# [TASK GOAL]
Only one stretch of the data below is wanted: the lines from the one with "scope_open s -> has_url u (visible s) = true" through the one with "Cache.add url_b s1", repeated exactly.

# [RECORDS SHOWN]
(** C3 (the code departs from it).  The claim: [update(item)] in an open
    scope succeeds and stores [item.local_path].  In the code the statement
    of [update] is not SQL (no comma between the two assignments, [WEHRE]
    for [WHERE]): in an open scope [update] raises [OperationalError] for
    every item and changes nothing. *)
Theorem C3_update_always_fails (s : State) (item : CachedFile) :
  scope_open s ->
  Cache.update item s = (Raise (OperationalError "syntax error"), s).
Proof. intros [c [k [Hc Hk]]]. exact (update_eq s c k item Hc Hk). Qed.

Lemma C3_witness :
  let s := snd (Cache.add url_a opened) in
  let e := CachedFile.__init__ (cwd s) (new_row opened url_a) in
  let item := CachedFile.mk (CachedFile.id e) (CachedFile.url e) "/cache/artifacts/moved"
                            (CachedFile.created_at e) (CachedFile.updated_at e) in
  scope_open s
  /\ fst (Cache.by_id (CachedFile.id item) s) = Return e
  /\ Cache.update item s = (Raise (OperationalError "syntax error"), s).
Proof.
  cbv zeta. split; [|split].
  - unfold scope_open. vm_compute. eauto.
  - vm_compute. reflexivity.
  - apply C3_update_always_fails. unfold scope_open. vm_compute. eauto.
Defined.

(* ================================================================== *)
(** ** Insertion, lookup and deletion *)

Lemma has_url_app (u : string) (t t' : list Row) :
  has_url u (t ++ t') = has_url u t || has_url u t'.
Proof. unfold has_url. apply existsb_app. Qed.

Lemma add_new (s : State) (u : string) :
  scope_open s -> has_url u (visible s) = false ->
  exists s1,
    Cache.add u s = (Return (CachedFile.__init__ (cwd s) (new_row s u)), s1)
    /\ visible s1 = visible s ++ [new_row s u]
    /\ scope_open s1
    /\ database s1 = database s /\ files s1 = files s /\ cwd s1 = cwd s
    /\ clock s1 = clock s /\ urandom s1 = urandom s /\ drawn s1 = S (drawn s)
    /\ _cache_directory s1 = _cache_directory s
    /\ _expire_days s1 = _expire_days s.
Proof.
  intros [c [k [Hc Hk]]] Hu. rewrite (scope_open_visible _ _ Hc) in *.
  rewrite (add_eq _ _ _ _ Hc Hk), Hu. eexists. split; [reflexivity|].
  unfold scope_open, visible. cbn. repeat split; eauto.
Qed.

Lemma add_duplicate (s : State) (u : string) :
  scope_open s -> has_url u (visible s) = true ->
  exists s1,
    Cache.add u s
      = (Raise (IntegrityError "UNIQUE constraint failed: cached_files.url"), s1)
    /\ visible s1 = visible s
    /\ scope_open s1
    /\ database s1 = database s /\ files s1 = files s.
Proof.
  intros [c [k [Hc Hk]]] Hu. rewrite (scope_open_visible _ _ Hc) in *.
  rewrite (add_eq _ _ _ _ Hc Hk), Hu. eexists. split; [reflexivity|].
  unfold scope_open, visible. cbn. rewrite Hc, Hk. repeat split; eauto.
Qed.

(** C6.  In an open scope, [add(u)] for a url that the catalog holds raises
    [IntegrityError] and leaves every row as it was; and when [add(u)] has
    returned, a second [add(u)] raises [IntegrityError] and the catalog
    still holds the rows it held after the first. *)
Theorem C6_duplicate_url_is_rejected (s : State) (u : string) :
  scope_open s ->
  (has_url u (visible s) = true ->
   exists s1,
     Cache.add u s
       = (Raise (IntegrityError "UNIQUE constraint failed: cached_files.url"), s1)
     /\ visible s1 = visible s /\ database s1 = database s)
  /\
  (has_url u (visible s) = false ->
   exists e s1 s2,
     Cache.add u s = (Return e, s1)
     /\ Cache.add u s1
       = (Raise (IntegrityError "UNIQUE constraint failed: cached_files.url"), s2)
     /\ visible s2 = visible s1
     /\ visible s1 = visible s ++ [new_row s u]).
Proof.
  intros Hs. split; intros Hu.
  - destruct (add_duplicate s u Hs Hu) as [s1 [E [Hv [_ [Hd _]]]]]. eauto.
  - destruct (add_new s u Hs Hu) as [s1 [E [Hv [Hs1 _]]]].
    assert (Hu1 : has_url u (visible s1) = true).
    { rewrite Hv, has_url_app. unfold has_url at 2. cbn.
      now rewrite String.eqb_refl, orb_true_r. }
    destruct (add_duplicate s1 u Hs1 Hu1) as [s2 [E2 [Hv2 _]]].
    exists (CachedFile.__init__ (cwd s) (new_row s u)), s1, s2. auto.
Qed.

Lemma C6_witness :
  let s := snd (Cache.add url_a opened) in
  scope_open s
  /\ has_url url_a (visible s) = true
  /\ has_url url_b (visible s) = false
  /\ (exists s1,
        Cache.add url_a s
          = (Raise (IntegrityError "UNIQUE constraint failed: cached_files.url"), s1)
        /\ visible s1 = visible s /\ database s1 = database s)
  /\ (exists e s1 s2,
        Cache.add url_b s = (Return e, s1)
        /\ Cache.add url_b s1
          = (Raise (IntegrityError "UNIQUE constraint failed: cached_files.url"), s2)
        /\ visible s2 = visible s1
        /\ visible s1 = visible s ++ [new_row s url_b]).
Proof.
  cbv zeta.
  assert (Hs : scope_open (snd (Cache.add url_a opened)))
    by (unfold scope_open; vm_compute; eauto).
  split; [exact Hs|]. split; [reflexivity|]. split; [reflexivity|].
  split.
  - apply (proj1 (C6_duplicate_url_is_rejected _ url_a Hs)). reflexivity.
  - apply (proj2 (C6_duplicate_url_is_rejected _ url_b Hs)). reflexivity.
Defined.

(** C7.  In an open scope, [add(u)] for a url that the catalog does not
    hold returns the entry built from the row it inserted, whose id is the
    one the store assigned; [by_id] of that id and [by_url(u)] return that
    same entry, in the scope and after the scope is left. *)
Theorem C7_add_then_lookup (s : State) (u : string) :
  scope_open s -> has_url u (visible s) = false ->
  exists e s1 s2,
    Cache.add u s = (Return e, s1)
    /\ e = CachedFile.__init__ (cwd s) (new_row s u)
    /\ CachedFile.id e = next_rowid (visible s)
    /\ CachedFile.url e = u
    /\ Cache.by_id (CachedFile.id e) s1 = (Return e, s1)
    /\ Cache.by_url u s1 = (Return e, s1)
    /\ Cache.__exit__ s1 = (Return true, s2)
    /\ Cache.by_id (CachedFile.id e) s2 = (Return e, s2)
    /\ Cache.by_url u s2 = (Return e, s2).
Proof.
  intros Hs Hu.
  destruct (add_new s u Hs Hu)
    as [s1 [E [Hv [Hs1 [Hd [Hf [Hcwd _]]]]]]].
  exists (CachedFile.__init__ (cwd s) (new_row s u)), s1,
         (set_connection None None (set_database (visible s1) s1)).
  split; [exact E|]. split; [reflexivity|]. split; [reflexivity|].
  split; [reflexivity|].
  assert (Hid : select_by_id (row_id (new_row s u)) (visible s ++ [new_row s u])
                = [new_row s u]) by (apply select_by_id_new; reflexivity).
  assert (Hurl : select_by_url u (visible s ++ [new_row s u]) = [new_row s u])
    by (apply (select_by_url_new (visible s) (new_row s u)); exact Hu).
  cbn [CachedFile.id CachedFile.__init__].
  rewrite !by_id_eq, !by_url_eq, (exit_eq _ Hs1).
  change (visible (set_connection None None (set_database (visible s1) s1)))
    with (visible s1).
  cbn [cwd set_connection set_database]. rewrite Hv, Hid, Hurl, Hcwd.
  repeat split.
Qed.

Lemma C7_witness :
  let s := snd (Cache.add url_a opened) in
  scope_open s /\ has_url url_b (visible s) = false
  /\ exists e s1 s2,
    Cache.add url_b s = (Return e, s1)
    /\ e = CachedFile.__init__ (cwd s) (new_row s url_b)
    /\ CachedFile.id e = next_rowid (visible s)
    /\ CachedFile.url e = url_b
    /\ Cache.by_id (CachedFile.id e) s1 = (Return e, s1)
    /\ Cache.by_url url_b s1 = (Return e, s1)
    /\ Cache.__exit__ s1 = (Return true, s2)
    /\ Cache.by_id (CachedFile.id e) s2 = (Return e, s2)
    /\ Cache.by_url url_b s2 = (Return e, s2).
Proof.
  cbv zeta.
  assert (Hs : scope_open (snd (Cache.add url_a opened)))
    by (unfold scope_open; vm_compute; eauto).
  split; [exact Hs|]. split; [reflexivity|].
  apply (C7_add_then_lookup _ url_b Hs). reflexivity.
Defined.

(** C8.  In an open scope, [delete(e)] removes the rows with id [e.id] and
    then the file at [e.local_path]: when the file is there the call
    returns, and afterwards [by_id(e.id)] raises the not-found error and the
    file is gone; when the file is not there the call raises
    [FileNotFoundError], the rows with id [e.id] having been removed and the
    files being as they were. *)
Theorem C8_delete_row_then_file (s : State) (item : CachedFile) :
  scope_open s ->
  (In (CachedFile.local_path item) (files s) ->
   exists s1,
     Cache.delete item s = (Return tt, s1)
     /\ visible s1 = delete_by_id (CachedFile.id item) (visible s)
     /\ files s1 = without_paths [CachedFile.local_path item] (files s)
     /\ Cache.by_id (CachedFile.id item) s1 = (Raise Cache.not_found, s1)
     /\ ~ In (CachedFile.local_path item) (files s1))
  /\
  (~ In (CachedFile.local_path item) (files s) ->
   exists s1,
     Cache.delete item s = (Raise (FileNotFoundError (CachedFile.local_path item)), s1)
     /\ visible s1 = delete_by_id (CachedFile.id item) (visible s)
     /\ files s1 = files s
     /\ Cache.by_id (CachedFile.id item) s1 = (Raise Cache.not_found, s1)).
Proof.
  intros [c [k [Hc Hk]]]. rewrite (scope_open_visible _ _ Hc).
  rewrite (delete_eq _ _ _ _ Hc Hk). cbv zeta.
  split; intros Hf.
  - apply existsb_eqb_In in Hf. rewrite Hf. eexists. split; [reflexivity|].
    rewrite by_id_eq. unfold visible. cbn [_connection set_files set_connection table files].
    rewrite select_by_id_deleted. repeat split.
    rewrite in_without_paths. intros [_ H]. apply H. now left.
  - rewrite <- existsb_eqb_In in Hf. apply not_true_iff_false in Hf.
    rewrite Hf. eexists. split; [reflexivity|].
    rewrite by_id_eq. unfold visible. cbn [_connection set_files set_connection table files].
    rewrite select_by_id_deleted. repeat split.
Qed.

# [SOLUTION TO THE PROBLEM]
  scope_open s -> has_url u (visible s) = true ->
  exists s1,
    Cache.add u s
      = (Raise (IntegrityError "UNIQUE constraint failed: cached_files.url"), s1)
    /\ visible s1 = visible s
    /\ scope_open s1
    /\ database s1 = database s /\ files s1 = files s.
Proof.
  intros [c [k [Hc Hk]]] Hu. rewrite (scope_open_visible _ _ Hc) in *.
  rewrite (add_eq _ _ _ _ Hc Hk), Hu. eexists. split; [reflexivity|].
  unfold scope_open, visible. cbn. rewrite Hc, Hk. repeat split; eauto.
Qed.

(** C6.  In an open scope, [add(u)] for a url that the catalog holds raises
    [IntegrityError] and leaves every row as it was; and when [add(u)] has
    returned, a second [add(u)] raises [IntegrityError] and the catalog
    still holds the rows it held after the first. *)
Theorem C6_duplicate_url_is_rejected (s : State) (u : string) :
  scope_open s ->
  (has_url u (visible s) = true ->
   exists s1,
     Cache.add u s
       = (Raise (IntegrityError "UNIQUE constraint failed: cached_files.url"), s1)
     /\ visible s1 = visible s /\ database s1 = database s)
  /\
  (has_url u (visible s) = false ->
   exists e s1 s2,
     Cache.add u s = (Return e, s1)
     /\ Cache.add u s1
       = (Raise (IntegrityError "UNIQUE constraint failed: cached_files.url"), s2)
     /\ visible s2 = visible s1
     /\ visible s1 = visible s ++ [new_row s u]).
Proof.
  intros Hs. split; intros Hu.
  - destruct (add_duplicate s u Hs Hu) as [s1 [E [Hv [_ [Hd _]]]]]. eauto.
  - destruct (add_new s u Hs Hu) as [s1 [E [Hv [Hs1 _]]]].
    assert (Hu1 : has_url u (visible s1) = true).
    { rewrite Hv, has_url_app. unfold has_url at 2. cbn.
      now rewrite String.eqb_refl, orb_true_r. }
    destruct (add_duplicate s1 u Hs1 Hu1) as [s2 [E2 [Hv2 _]]].
    exists (CachedFile.__init__ (cwd s) (new_row s u)), s1, s2. auto.
Qed.

Lemma C6_witness :
  let s := snd (Cache.add url_a opened) in
  scope_open s
  /\ has_url url_a (visible s) = true
  /\ has_url url_b (visible s) = false
  /\ (exists s1,
        Cache.add url_a s
          = (Raise (IntegrityError "UNIQUE constraint failed: cached_files.url"), s1)
        /\ visible s1 = visible s /\ database s1 = database s)
  /\ (exists e s1 s2,
        Cache.add url_b s = (Return e, s1)
        /\ Cache.add url_b s1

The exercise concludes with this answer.